Kedua, minim perhatian keluarga. Beberapa penelitian mengatakan bahwa komunikasi yang buruk dengan orang tua dapat menjadi salah satu penyebab perilaku klitih. Minimnya perhatian orangtua juga berkaitan dengan rendahnya perhatian orangtua kepada anak dalam memantau aktivitas atau kegiatan anak. Bahkan, salah satu penelitian mengatakan komunikasi yang buruk disebabkan kurangnya kedekatan emosional remaja dengan orang tua.
Baca Juga
Agar Terorisme Tidak Mengancam Remaja
Ketiga, kecerdasan emosional yang rendah. Dijelaskan, usia remaja adalah periode di mana kecerdasan emosi (EQ) belum terbentuk secara matang atau masih rendah. Remaja belum bisa memahami dirinya sendiri maupun sekitarnya, namun di sisi lain rasa ingin tahu mereka cukup tinggi.
"Di fase remaja ini dorongan untuk mencoba hal baru cukup tinggi. Secara kompetitif persaingan antar kelompok atau komunitasnya menjadi pemicu seorang remaja bisa memiliki perilaku klitih," tutur Dosen Sekolah Tinggi Psikologi (STIPSI) Yogyakarta tersebut.
Keempat, rendahnya motivasi belajar. Hasil penelitian menujukkan perilaku menyimpang termasuk klitih yang dialami remaja sebab motivasi belajar yang rendah. "Remaja ini mudah konflik dengan guru maupun teman. Secara akademik mereka merasa tidak memiliki kemampuan yang sama seperti murid lain sehingga penghargaan atas diri mereka itu pun juga cenderung rendah," imbuh Pengurus LKK PWNU Yogyakarta itu.
Solusi cegah perilaku klitih pada remaja
Ning Rully menjelaskan untuk mencegah aksi klitih yang dilakukan oleh para remaja perlu tindakan preventif terlebih dahulu.
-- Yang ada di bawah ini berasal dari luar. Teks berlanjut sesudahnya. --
Lemma handle_attach_tap_ok vmid tap (w w' : W) :
  handle_attach_tap a {| attach_vmid := vmid; attach_tap_name := tap |} w = (w', Ok ()) →
  only_links [tap] w w' ∧ attached w' tap (common_bridge (agent_common a)).
Proof.
  unfold handle_attach_tap, mbind, netm_bind, netlink. cbn [attach_tap_name]. intros He.
  destruct (lookup_link_by_name (common_bridge (agent_common a)) w) as [w1 [b|]] eqn:Hb; [|done].
  destruct (lookup_link_by_name tap w1) as [w2 [t|]] eqn:Ht; [|done].
  apply lookup_link_ok in Hb as ((Hl1 & _ & _) & Hnb), Ht as ((Hl2 & _ & _) & Hnt).
  unfold same_links in *. rewrite Hl1 in Hl2.
  destruct (link_set_controller _ _ w2) as [w3 [[]|]] eqn:Hc; [|done].
  apply link_set_controller_ok in Hc. destruct (link_set_up _ w3) as [w4 [[]|]] eqn:Hu; [|done].
  apply link_set_up_ok in Hu. injection He as <-.
  assert (k_links w4 = alter (with_up ∘ with_controller (Some (header_index b))) (header_index t) (k_links w))
    as Hw4 by by rewrite Hu, Hc, Hl2, alter_alter_eq.
  assert (only_links [tap] w w4) as Ho.
  { refine (only_links_alter _ _ _ _ _ _ _ Hw4); [|done]. unfold link_named in *. by rewrite Hl1 in Hnt. }
  split; [done|]. destruct Hnt as (l & Hl & Hname). rewrite Hl1 in Hl.
  exists (header_index t), (header_index b), (with_up (with_controller (Some (header_index b)) l)).
  rewrite Hw4, lookup_alter_eq, Hl. split_and!; [done..|]. by apply (only_links_named _ _ _ _ _ Ho).
Qed.

Lemma handle_detach_tap_ok vmid tap (w w' : W) :
  handle_detach_tap a {| detach_vmid := vmid; detach_tap_name := tap |} w = (w', Ok ()) → only_links [tap] w w' ∧ detached w' tap.
Proof.
  unfold handle_detach_tap, mbind, netm_bind, netlink. cbn [detach_tap_name]. intros He.
  destruct (lookup_link_by_name tap w) as [w1 [t|]] eqn:Ht; [|done].
  apply lookup_link_ok in Ht as ((Hl1 & _ & _) & Hnt). unfold same_links in *.
  destruct (link_set_nocontroller _ w1) as [w2 [[]|]] eqn:Hc; [|done].
  apply link_set_nocontroller_ok in Hc. injection He as <-. rewrite Hl1 in Hc.
  split; [by refine (only_links_alter _ _ _ _ _ Hnt _ Hc)|].
  destruct Hnt as (l & Hl & Hname).
  exists (header_index t), (with_controller None l). by rewrite Hc, lookup_alter_eq, Hl.
Qed.

(** A loop over taps whose body establishes a property of the tap that later
    iterations for other taps keep. *)
Lemma for_each_taps (f : rstring → NodeM W ()) (Q : W → rstring → Prop) :
  (∀ tap w w', f tap w = (w', Ok ()) → only_links [tap] w w' ∧ Q w' tap) →
  (∀ tap names w w', only_links names w w' → tap ∉ names → Q w tap → Q w' tap) →
  ∀ taps w w', for_each f taps w = (w', Ok ()) →
  only_links taps w w' ∧ ∀ tap, tap ∈ taps → Q w' tap.
Proof.
  intros Hf Hkeep. induction taps as [|tap taps IH]; intros w w' He.
  { injection He as <-. split; [apply only_links_refl|set_solver]. }
  cbn in He. unfold mbind, nodem_bind in He. destruct (f tap w) as [w1 [[]|]] eqn:H1; [|done].
  apply Hf in H1 as [Ho Hq]. apply IH in He as [Ho2 Hall].
  split; [exact (only_links_trans [tap] taps w w1 w' Ho Ho2)|].
  intros t [->|Ht]%elem_of_cons; [|by apply Hall].
  destruct (decide (tap ∈ taps)); [by apply Hall|]. by eapply Hkeep.
Qed.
Pertama, keluarga harus menjadi salah satu tempat aman dan nyaman untuk anak.
Dalam konsep keluarga maslahah NU, ungkapnya, setiap anggota keluarga berhak mendapatkan kesempatan untuk bisa mengaktualisasikan potensi secara positif baik untuk dirinya, keluarga maupun lingkungan. "Keluarga menjadi benteng pertahana yang kuat dari gempuran hal-hal negatif dari luar," ujar lulusan Universitas Gadjah Mada Yogyakarta (UGM) itu.
Kedua, regulasi dari pemerintah bisa membantu mengondisikan keamanan di luar. Namun demikian, jika bicara dari lingkungan terkecil maka keluarga dan sekolah menjadi stakeholder utama menangani remaja dari perilaku klitih.